Soup? Curry? No, It’s Soup Curry!
Leave it to Japan to adapt and rework foreign dishes to give them a new identity. As it implies, soup curry is a hybrid of the two dishes that comprise its name; it’s thin and watery for a curry, so it’s more like a spicy, curry-based soup with meat and vegetable toppings. Like typical curry, though, it’s served with rice. You can choose the spiciness level of your soup curry and, in some cases, the toppings as well. Because some soup curries aren’t made with meat, this meal can be quite vegan-friendly.
Although many soup curry restaurants have Indian-sounding names and ambiances, this is actually a Japanese dish. It originated in Sapporo, up north in Hokkaido, in the 1970s and gained popularity in the early 2000s, making it one of the many examples of yoshoku, or Japanized foreign dishes, albeit a more recent addition to the roster.
While soup curry restaurants are aplenty in Hokkaido, Tokyo also has its share of soup curry restaurants, most of which have roots in Sapporo. Here are five restaurants to try if you’re curious about this dish:
Dominica, which has a branch in Ginza and another in Nihonbashi, allows you to choose from these bases: original, which is made of a mix of chicken stock and pork bouillon; tomato; tonkotsu; and soy milk. The tonkotsu base is apparently unique to the Ginza branch. Dominica’s spiciness levels range from 0 (no spiciness) to 10 (extremely spicy), and, for toppings, you can choose from hamburg, eggs, pork, and cheese. Prices range from 1,000-1,200 yen.
Shanti has 4 branches in Tokyo: Ikebukuro (near Rikkyo University), Harajuku, Shibuya and Takadanobaba. Prices range from 970-2,000 yen (including add-ons). Although servings look slightly small, Shanti’s curries can be quite filling. They have an original base and, despite the Indian decor in most branches, a Saigon base, which is less spicy. Vegetarian options are also available. Spiciness levels range from 1-10, then, for some reason, the next levels are 15, 20, 25, 30, 35, and 40. Levels 30 and 35 come with funny warnings such as, “Just a little more, and you’ll become a hopeless failure of a human being” and “Make no mistake; this is bad for your body.” With no warning label for level 40, we can only assume its ultimate spiciness has been foreshadowed.
Soup Curry Cocoro
One of Sapporo’s top-rated soup curry restaurants, Cocoro takes pride in its tomato-and-basil base, which is said to be an iconic soup curry base. Its Tokyo branches are in the trendy neighborhoods of Kichijoji and Shimokitazawa.
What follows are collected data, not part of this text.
(** * DBLP scraper: link classification, record extraction, deduplication,
      volume parsing and author-country resolution.

    Shallow embedding of the decision logic of [conf_scrapper.py],
    [dblp_journals_scrapper.py] and [get_countries_conf_updated.py].

    Text is modelled by [string] over [ascii]: the case map, the whitespace
    class and the regular-expression classes are the ones Python applies to
    code points below 128. *)

From Stdlib Require Import Bool List Ascii String Arith Lia.
From stdpp Require Import base option list strings gmap.
Import ListNotations.
Local Open Scope string_scope.

(** ** Python string primitives *)

Module Str.

(** [s.startswith(p)] *)
Fixpoint startswith (p s : string) : bool :=
  match p, s with
  | EmptyString, _ => true
  | String a p', String b s' => if Ascii.eqb a b then startswith p' s' else false
  | String _ _, EmptyString => false
  end.

(** [p in s] *)
Fixpoint is_in (p s : string) : bool :=
  startswith p s ||
  match s with
  | EmptyString => false
  | String _ s' => is_in p s'
  end.

Definition is_upper (c : ascii) : bool :=
  let n := nat_of_ascii c in (Nat.leb 65 n) && (Nat.leb n 90).

Definition lower_char (c : ascii) : ascii :=
  if is_upper c then ascii_of_nat (nat_of_ascii c + 32) else c.

(** [s.lower()] *)
Fixpoint lower (s : string) : string :=
  match s with
  | EmptyString => EmptyString
  | String c s' => String (lower_char c) (lower s')
  end.

(** [c.isspace()] on code points below 128 *)
Definition is_space (c : ascii) : bool :=
  let n := nat_of_ascii c in
  (Nat.leb 9 n && Nat.leb n 13) || (Nat.leb 28 n && Nat.leb n 32).

Fixpoint lstrip (s : string) : string :=
  match s with
  | EmptyString => EmptyString
  | String c s' => if is_space c then lstrip s' else s
  end.

(** [s.rstrip()]: a character is dropped when it and everything after it
    is whitespace. *)
Fixpoint rstrip (s : string) : string :=
  match s with
  | EmptyString => EmptyString
  | String c s' =>
      match rstrip s' with
      | EmptyString => if is_space c then EmptyString else String c EmptyString
      | r => String c r
      end
  end.

(** [s.rstrip(ch)] for a one-character argument *)
Fixpoint rstrip_char (ch : ascii) (s : string) : string :=
  match s with
  | EmptyString => EmptyString
  | String c s' =>
      match rstrip_char ch s' with
      | EmptyString => if Ascii.eqb c ch then EmptyString else String c EmptyString
      | r => String c r
      end
  end.

(** [s.strip()] *)
Definition strip (s : string) : string := rstrip (lstrip s).

(** [s.split(sep)] for a one-character separator: never an empty list. *)
Fixpoint split (sep : ascii) (s : string) : list string :=
  match s with
  | EmptyString => [EmptyString]
  | String c s' =>
      if Ascii.eqb c sep then EmptyString :: split sep s'
      else match split sep s' with
           | h :: t => String c h :: t
           | [] => [String c EmptyString]
           end
  end.

(** Python truthiness of a string *)
Definition truthy (s : string) : bool :=
  match s with EmptyString => false | _ => true end.

(** [len(s) > n] *)
Definition longer_than (n : nat) (s : string) : bool := Nat.ltb n (String.length s).

(** [any(p in s for p in ps)] *)
Definition any_in (ps : list string) (s : string) : bool :=
  existsb (fun p => is_in p s) ps.

End Str.


(** ** The regular expressions of the scrapers, as matchers

    [re.search] tries every start position from the left; each matcher below
    decides one pattern at one position. [prev] is the character before the
    position, needed by [\b]. *)

Module Re.
Import Str.

Definition is_digit (c : ascii) : bool :=
  let n := nat_of_ascii c in Nat.leb 48 n && Nat.leb n 57.

Definition is_lower (c : ascii) : bool :=
  let n := nat_of_ascii c in Nat.leb 97 n && Nat.leb n 122.

(** [\w] *)
Definition is_word (c : ascii) : bool :=
  is_digit c || is_upper c || is_lower c || Ascii.eqb c "_".

Definition word_before (prev : option ascii) : bool :=
  match prev with Some c => is_word c | None => false end.

Definition word_at (s : string) : bool :=
  match s with String c _ => is_word c | EmptyString => false end.

(** [\b] between [prev] and the head of [s] *)
Definition boundary (prev : option ascii) (s : string) : bool :=
  xorb (word_before prev) (word_at s).

(** The character before the end of [s], when [prev] is the one before [s] *)
Fixpoint last_char (prev : option ascii) (s : string) : option ascii :=
  match s with
  | EmptyString => prev
  | String c s' => last_char (Some c) s'
  end.

(** [(19|20)] on two characters *)
Definition century (a b : ascii) : bool :=
  (Ascii.eqb a "1" && Ascii.eqb b "9") || (Ascii.eqb a "2" && Ascii.eqb b "0").

Definition str2 (a b : ascii) : string := String a (String b EmptyString).
Definition str4 (a b c d : ascii) : string := String a (String b (str2 c d)).

(** [re.search]: leftmost position where [m] matches. *)
Fixpoint search_from {A} (m : option ascii -> string -> option A)
    (prev : option ascii) (s : string) : option A :=
  match m prev s with
  | Some r => Some r
  | None =>
      match s with
      | EmptyString => None
      | String c s' => search_from m (Some c) s'
      end
  end.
Prices start at 880 yen for a basic vegetable soup curry, to 1,500 yen if you want upgrades such as extra spiciness, drinks or desserts. Its bestseller is a vegetable-laden soup curry that is described as your day’s worth of vegetables, which may be of interest to health buffs. Its spiciness meter ranges from 0-100. And you thought Shanti’s levels were tough enough!
They‘re known for their generous portions of meat and vegetables, and they also serve lassi and chai, both of which complement soup curry quite well. They also have a house special called Ebisu, which consists of prawns, scallops, oysters, and clams. Spiciness ranges from 1-10, plus 4 levels that are described to be ‘off the scale’. Expect to pay somewhere between 900-2,000 yen for a meal.
This oddball of a restaurant, located in Shimokitazawa, can’t seem to decide if it’s Indonesian, Southeast Asian in general, Nepali, or Indian, as its curry is largely based on Indonesia’s chicken soup, soto ayam, yet its ambiance is Indian. It also serves Nepalese dumplings called momo. Its describes its spiciness levels in pseudo-religious, even foreign, terms such as “awakening” (for those who can’t handle spiciness well) and raputa, which, they claim, will take you to a “world of mystic hotness”. There’s even a level so spicy that it’s not on the menu, and you have to sign a waiver before ordering it! Despite the identity crisis, Magic Spice does soup curry right, as its servings are flavorful and, even at the lowest level, its soup curries are still spicier than the usual. Keep in mind, though, that the spicier levels require more ingredients, and thus cost more.